(ABOUT THIS EXERCISE) For every line in the entries that contains "take", show the whole line.

(EXERCISE DATA)
(** [src: travis/ai/providers/message_translation.py:290-303 _replace_images_with_placeholder] *)
Definition _replace_images_with_placeholder (content : list Part) : list Part := replace_images false content.
End images.

Definition accepts_images (model : Model) : bool := bool_decide ("image"%string ∈ md_input model).

Definition with_result (id : text) (content : list Part) (r : ToolResultMessage) : ToolResultMessage :=
  {| r_tool_call_id := id; r_tool_name := r_tool_name r; r_content := content; r_is_error := r_is_error r |}.

(** [src: travis/ai/providers/message_translation.py:265-287 _downgrade_unsupported_images] *)
Definition _downgrade_unsupported_images (l : list Message) (model : Model) : list Message :=
  if accepts_images model then l
  else map (λ m,
    match m with
    | User (Parts parts) => User (Parts (_replace_images_with_placeholder _NON_VISION_USER_IMAGE_PLACEHOLDER parts))
    | ToolResult r =>
        ToolResult (with_result (r_tool_call_id r)
          (_replace_images_with_placeholder _NON_VISION_TOOL_IMAGE_PLACEHOLDER (r_content r)) r)
    | _ => m
    end) l.

(** [[^a-zA-Z0-9_-]] replaced by an underscore. *)
Definition id_char (c : Z) : Z :=
  if in_range 97 122 c || in_range 65 90 c || in_range 48 57 c || (c =? 95) || (c =? 45) then c else 95.

(** The text before the first bar; [None] when there is none. *)
Fixpoint before_bar (t : text) : option text :=
  match t with
  | [] => None
  | c :: rest => if c =? 124 then Some [] else p ← before_bar rest; Some (c :: p)
  end.

(** [src: travis/ai/providers/message_translation.py:306-312 _normalize_tool_call_id] *)
Definition _normalize_tool_call_id (tool_call_id : text) (model : Model) : text :=
  match before_bar tool_call_id with
  | Some call_id => take 40 (map id_char call_id)
  | None => if bool_decide (md_provider model = lit "openai") then take 40 tool_call_id else tool_call_id
  end.

Section transform.
Variable model : Model.
(** [normalize_tool_call_id], when it is given. *)
Variable normalize_tool_call_id : option (text → Model → AssistantMessage → text).

Definition same_model (m : AssistantMessage) : bool :=
  bool_decide (a_provider m = md_provider model) && bool_decide (a_api m = md_api model) && bool_decide (a_model m = md_id model).

Definition is_set {A} (t : option (list A)) : bool := match t with Some (_ :: _) => true | _ => false end.
Definition blank (t : text) : bool := match strip t with [] => true | _ => false end.

(** [src: travis/ai/providers/message_translation.py:167-177 _transform_thinking_block] *)
Definition _transform_thinking_block (thinking : text) (sign : option text) (redacted same : bool) : option Block :=
  let block := ThinkingContent thinking sign redacted in
  if redacted then (if same then Some block else None)
  else if same && is_set sign then Some block
  else if blank thinking then None
  else if same then Some block else Some (PartBlock (TextContent thinking None)).

(** The identifier that a call of [m] gets. *)
Definition normalized (m : AssistantMessage) (id : text) : text :=
  match normalize_tool_call_id with Some f => f id model m | None => _normalize_tool_call_id id model end.

(** [src: travis/ai/providers/message_translation.py:180-199 _transform_tool_call]: with the
    map of the identifiers. *)
Definition _transform_tool_call (m : AssistantMessage) (same : bool) (c : ToolCall) (ids : list (text * text))
    : ToolCall * list (text * text) :=
  if same then (c, ids)
  else
    let thought := if is_set (call_thought_signature c) then None else call_thought_signature c in
    let keep id := {| call_id := id; call_name := call_name c; call_arguments := call_arguments c; call_thought_signature := thought |} in
    let n := normalized m (call_id c) in
    if bool_decide (n = call_id c) then (keep (call_id c), ids) else (keep n, od_set (call_id c) n ids).

(** [src: travis/ai/providers/message_translation.py:143-164 _transform_assistant_block] *)
Definition _transform_assistant_block (m : AssistantMessage) (same : bool) (b : Block) (ids : list (text * text))
    : option Block * list (text * text) :=
  match b with
  | ThinkingContent thinking sign redacted => (_transform_thinking_block thinking sign redacted same, ids)
  | PartBlock (TextContent t s) => (Some (if same then b else PartBlock (TextContent t None)), ids)
  | ToolCallBlock c => let '(c, ids) := _transform_tool_call m same c ids in (Some (ToolCallBlock c), ids)
  | PartBlock (ImageContent _ _) => (Some b, ids)
  end.

Fixpoint transform_blocks (m : AssistantMessage) (same : bool) (l : list Block) (ids : list (text * text))
    : list Block * list (text * text) :=
  match l with
  | [] => ([], ids)
  | b :: l =>
      let '(b, ids) := _transform_assistant_block m same b ids in
      let '(rest, ids) := transform_blocks m same l ids in
      (match b with Some b => b :: rest | None => rest end, ids)
  end.

(** [src: travis/ai/providers/message_translation.py:117-140 _transform_assistant_message] *)
Definition _transform_assistant_message (m : AssistantMessage) (ids : list (text * text))
    : AssistantMessage * list (text * text) :=
  let '(content, ids) := transform_blocks m (same_model m) (a_content m) ids in (with_calls_content content m, ids).

(** [normalized_id and normalized_id != message.tool_call_id] *)
Definition renamed_result (ids : list (text * text)) (r : ToolResultMessage) : ToolResultMessage :=
  match od_get (r_tool_call_id r) ids with
  | Some ((_ :: _) as n) => with_result n (r_content r) r
  | _ => r
  end.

(EXERCISE SOLUTION)
  | Some call_id => take 40 (map id_char call_id)
  | None => if bool_decide (md_provider model = lit "openai") then take 40 tool_call_id else tool_call_id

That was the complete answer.